In August of 1969 Hendrix played the Woodstock Festival with an assemblage of fellow musicians and created a triumph of improvisation on "The Star Spangled Banner," complete with exploding bombs and electronic warfare. Pressured by black militant groups, but wanting no part of politics, Hendrix formed the all-black Band of Gypsys with former Army pal Bill Cox on bass and Buddy Miles on drums. Although the group lasted only a few months, a live performance was captured on the Band of Gypsys LP. Hendrix went next with the lineup of Cox and Mitchell for the Isle of Wight Festival and his final performance at the Isle of Fehmarn in West Germany on September 6, 1970. Twelve days later Hendrix died after inhaling his own vomit caused by barbiturate intoxication.
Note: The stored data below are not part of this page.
Lemma exec_core e o s s' es :
  votes_op o = false -> get_self (env_ctx e) = system_account ->
  System.exec e o s = Ok (s', es) ->
  core_of (stored s') = core_of (stored s) \/
  token_has (env_token e) (core_of (stored s')) /\ forall pays, Forall (calm_effect pays) es.
Proof.
  intros Hv Hself H. apply sys_exec_Ok in H as (g & s1 & H & _ & _ & Est & _).
  assert (Ec : core_of (stored s') = core_of g) by (unfold core_of; by rewrite Est).
  rewrite Ec. apply calm_core in H as [H|H]; [left|by right|done..].
  rewrite H. unfold core_of. by rewrite stored_loaded.
Qed.

Lemma system_exec_book n e o s s' es :
  0 <= n -> sys_inv n s -> op_ok (e, o) -> holders_quiet e ->
  has_auth (env_ctx e) reward_account = false -> get_self (env_ctx e) = system_account ->
  System.exec e o s = Ok (s', es) ->
  system_book (voting s') = system_meaning o (system_book (voting s)) /\ vote_sends o s es /\
  (votes_op o = true -> core_of (stored s') = core_of (stored s)).
Proof.
  intros Hn Hinv Hop Hq Hqr Hself H. apply sys_exec_Ok in H as (g & s1 & H & Ht & Es & Est & _).
  replace (core_of (stored s)) with (core_of (loaded e s)) by (unfold core_of; by rewrite stored_loaded).
  replace (core_of (stored s')) with (core_of g) by (unfold core_of; by rewrite Est).
  replace (voting s') with (voting s1) by (subst s'; by destruct (in_native o)).
  apply (handler_book n e o s g s1 es); [by apply loaded_ok|done..].
Qed.
End calm.
(* ===== verification/ChainMoney.v ===== *)
(** * The contracts together: the money is there

    Three accounts hold what others are owed: flon.vote the stakes, flon.names the bids and
    flon.reward the rewards.  Every transaction keeps each of them covered by the account's
    balance in flon.token, so that refunds and claims are paid. *)
From S2P Require Import Prelude Table Cdt CdtRef SystemData NameBid.
From S2P Require Import Finalizer FinalizerProps Voting VotingProps Election.
From S2P Require Token Reward RewardInv RewardProps BlockInfo AuthChange.
From S2P Require Import ProducerPay Admin System SystemInv VoteBook Chain ChainSteps ChainProps ChainDepth.
From Stdlib Require Import ZArith Lia String.
From stdpp Require Import base tactics numbers list gmap strings.
Open Scope Z_scope.

(** The rewards received and not claimed yet *)
Definition unclaimed (r : Reward.state) : Z :=
  amount (Reward.gstate r) - RewardInv.claimed_sum (Reward.voters r).

Inductive purse : Type := Stakes | Bids | Rewards.

Section money.
Context {cdt : Cdt} {bls : Bls} {memory : Memory} {serializer : Serializer}.

Definition holder (p : purse) : name :=
  match p with Stakes => vote_account | Bids => names_account | Rewards => reward_account end.
Definition currency (p : purse) (ch : chain) : symbol :=
  match p with Rewards => Reward.core_symbol (reward ch) | _ => core ch end.
Definition owes (p : purse) (ch : chain) : Z :=
  match p with
  | Stakes => held (sys ch)
  | Bids => NameBid.owed (names (sys ch))
  | Rewards => unclaimed (reward ch)
  end.
Definition funds (p : purse) (ch : chain) : Z :=
  Token.balance_of (token ch) (holder p) (symbol_code (currency p ch)).

(** What the effects still to be processed move.  flon.reward books what it receives when it
    is notified, and pays in the only effect of a claim. *)
Definition pending (p : purse) (es : list effect) : Z :=
  match p with Rewards => 0 | _ => net (holder p) es end.

(** Every purse is covered once [es] is processed, and the token of the rewards exists. *)
Record solvent (es : list effect) (ch : chain) : Prop := {
  sv_covered : forall p, owes p ch <= funds p ch + pending p es;
  sv_known : 0 < amount (Reward.gstate (reward ch)) ->
    token_has (token ch) (Reward.core_symbol (reward ch));
}.

Context {laws : CdtLaws} (Hmem : disengaged = []).

Lemma holder_in p : holder p ∈ holders.
Proof. unfold holders. destruct p; simpl; set_solver. Qed.

Lemma pending_nil p : pending p [] = 0.
Proof. by destruct p. Qed.

Lemma pending_cons p e es : pending p (e :: es) = pending p [e] + pending p es.
Proof.
  assert (E : forall a, net a (e :: es) = net a [e] + net a es)
    by (intros a; change (e :: es) with ([e] ++ es); apply net_app).
  destruct p; simpl; [apply E..|lia].
Qed.

(** Effects that are no transfers move nothing. *)
Definition no_transfer (e : effect) : Prop :=
  match e with Send (Action _ _ (token_transfer _ _ _ _)) => False | _ => True end.
Lemma pending_none p e es : no_transfer e -> pending p (e :: es) = pending p es.
Proof.
  intros He. rewrite pending_cons. assert (E : forall a, net a [e] = 0)
    by (intros a; destruct e as [[? ? []]| | | | | | | | | |]; done).
  destruct p; simpl; rewrite ?E; lia.
Qed.

(** ** Steps that move nothing *)

(** flon.token alone, and no holder loses *)
Lemma solvent_tokens es ch t :
  solvent es ch -> (forall p code, Token.balance_of (token ch) (holder p) code <= Token.balance_of t (holder p) code) ->
  (forall s, token_has (token ch) s -> token_has t s) ->
  solvent es (Chain (sys ch) t (reward ch)).
Proof.
  intros [H1 H2] Hb Ht. split; simpl; [|intros Hp; by apply Ht, H2]. intros p. specialize (H1 p).
  specialize (Hb p (symbol_code (currency p ch))). unfold funds in H1.
  enough (owes p ch <= Token.balance_of t (holder p) (symbol_code (currency p ch)) + pending p es)
    by by destruct p.
  lia.
Qed.

(** flon.reward alone: its totals stay, or it is initialised. *)
Definition reward_quiet (r r' : Reward.state) : Prop :=
  Reward.gstate r' = Reward.gstate r /\ unclaimed r' = unclaimed r \/
  amount (Reward.gstate r') = 0 /\ unclaimed r' = 0.

Lemma solvent_reward n es ch r :
  parts n ch -> solvent es ch -> reward_quiet (reward ch) r ->
  solvent es (Chain (sys ch) (token ch) r).
Proof.
  intros [_ _ _ P] [H1 H2] Hq. split; simpl.
  - intros p. specialize (H1 p). unfold funds in *. destruct p; simpl in *; try done.
    destruct Hq as [[E1 E2]|[_ E2]]; unfold Reward.core_symbol in *; rewrite ?E1, E2; [done|].
    rewrite Z.add_0_r. by apply Token.balance_of_nonneg.
  - destruct Hq as [[E1 _]|[E1 _]]; unfold Reward.core_symbol in *; rewrite E1; [done|lia].
Qed.

Lemma reward_quiet_exec c o r r' es :
  RewardInv.inv r -> RewardProps.op_ok (c, o) -> RewardProps.exec c o r = Ok (r', es) ->
  match o with RewardProps.op_ontransfer _ _ _ _ => False | _ => es = [] end -> reward_quiet r r'.
Proof.
  intros Hinv Hop H Hes. destruct (RewardProps.reward_exec_step _ _ _ _ _ Hinv Hop H) as [_ Hcl].
  assert (Hsame : Reward.global r' = Reward.global r -> reward_quiet r r').
  { intros E. left. unfold unclaimed, Reward.gstate. rewrite E, Hcl. destruct o; try done; subst es;
      rewrite RewardProps.paid_nil; split; lia || done. }
  destruct o; try done; simpl in H.
  - right. unfold Reward.init in H. apply bind_Ok in H as (? & _ & H).
    apply bind_Ok in H as (? & Hn%check_Ok & H). apply bind_Ok in H as (z & (_ & _ & ->)%law_asset_ctor & H).
    injection H as <- <-. unfold unclaimed. simpl in *. split; [done|].
    assert (Hg : Reward.global r = None).
    { destruct (Reward.global r) as [g|] eqn:Eg; [|done]. unfold Reward.gstate in Hn. rewrite Eg in Hn.
      simpl in Hn. by rewrite (RewardInv.inv_sym _ Hinv _ Eg) in Hn. }
    destruct (RewardInv.inv_init _ Hinv Hg) as [-> _]. done.
  - apply Hsame. unfold Reward.regproducer in H. do 3 apply bind_Ok in H as (? & _ & H).
    by apply bind_Ok in H as ([] & _ & [= <- _]).
  - apply Hsame. unfold Reward.addvote, Reward.change_vote in H. ok_inv; done.
  - apply Hsame. unfold Reward.subvote, Reward.change_vote in H. ok_inv; done.
  - apply Hsame. unfold Reward.voteproducer in H. do 4 apply bind_Ok in H as (? & _ & H).
    by apply bind_Ok in H as ([] & _ & [= <- _]).
  - exfalso. unfold Reward.claimrewards, Reward.claim_rewards in H. ok_inv; done.
  - exfalso. unfold Reward.claimfor, Reward.claim_rewards in H. ok_inv; done.
Qed.
(** ** Transfers *)

(** What a transfer moves from or to a purse; flon.reward books what it receives itself. *)
Definition moved (p : purse) (ch : chain) (from to : name) (q : asset) : Z :=
  if bool_decide (symbol_code (currency p ch) = symbol_code (asset_symbol q)) then
    (if holder p =? to then match p with Rewards => 0 | _ => amount q end else 0)
    - (if holder p =? from then amount q else 0)
  else 0.

Lemma transfer_solvent n d h c from to q memo ch ch' es :
  parts n ch -> indeterminate_i64 c = 0 ->
  (forall p, owes p ch <= funds p ch + moved p ch from to q + pending p es) ->
  (0 < amount (Reward.gstate (reward ch)) -> token_has (token ch) (Reward.core_symbol (reward ch))) ->
  process d h c (ToToken (Token.op_transfer from to q memo)) ch = Ok ch' ->
  parts n ch' /\ sys ch' = sys ch /\ solvent es ch'.
Proof.
  intros P Hind Hc Hk H.
  apply (process_transfer n) in H as (P' & E1 & _ & E3 & Hne & Hpos & Hp & Hh & R1 & R2 & R3); [|done..].
  split_and!; [done..|]. split.
  - intros p. specialize (Hc p).
    assert (Ec : currency p ch' = currency p ch) by (destruct p; simpl; unfold core; by rewrite ?E1).
    assert (Ef := transfer_balance (token ch) from to q (holder p) (symbol_code (currency p ch)) Hne).
    rewrite <- E3 in Ef. fold (funds p ch) in Ef.
    replace (Token.balance_of _ _ _) with (funds p ch') in Ef by (unfold funds; by rewrite Ec).
    unfold moved in Hc. rewrite Ef. destruct p; simpl in *; unfold unclaimed in *; rewrite ?E1, ?R2 in *;
      repeat case_bool_decide; repeat case_match; try lia;
      destruct R3 as [->|(-> & Es & ->)]; try lia; rewrite ?Z.eqb_refl in *; try congruence.
  - rewrite R1. destruct R3 as [->|(_ & <- & _)]; [|done]. intros Hg. by apply Hp, Hk.
Qed.
(** ** Inline actions *)

Lemma solvent_skip e es ch : no_transfer e -> solvent (e :: es) ch <-> solvent es ch.
Proof. intros He. split; intros [H1 H2]; split; try done; intros p; specialize (H1 p); by rewrite pending_none in *. Qed.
Debates continue as to whether or not Hendrix was washed up musically just prior to his death. Some say that he could not perform at all, which is not surprising given his physical state. Others point out that he was experiencing a sort of musical rebirth and was very excited about future projects which included moving towards jazz and avant garde areas. He had also expressed an interest in utilizing big-band musicians and classical concepts in addition to learning music theory. An idea of where Hendrix was headed can be heard on Nine To The Universe, released in 1980 and filled with some very unique studio jams.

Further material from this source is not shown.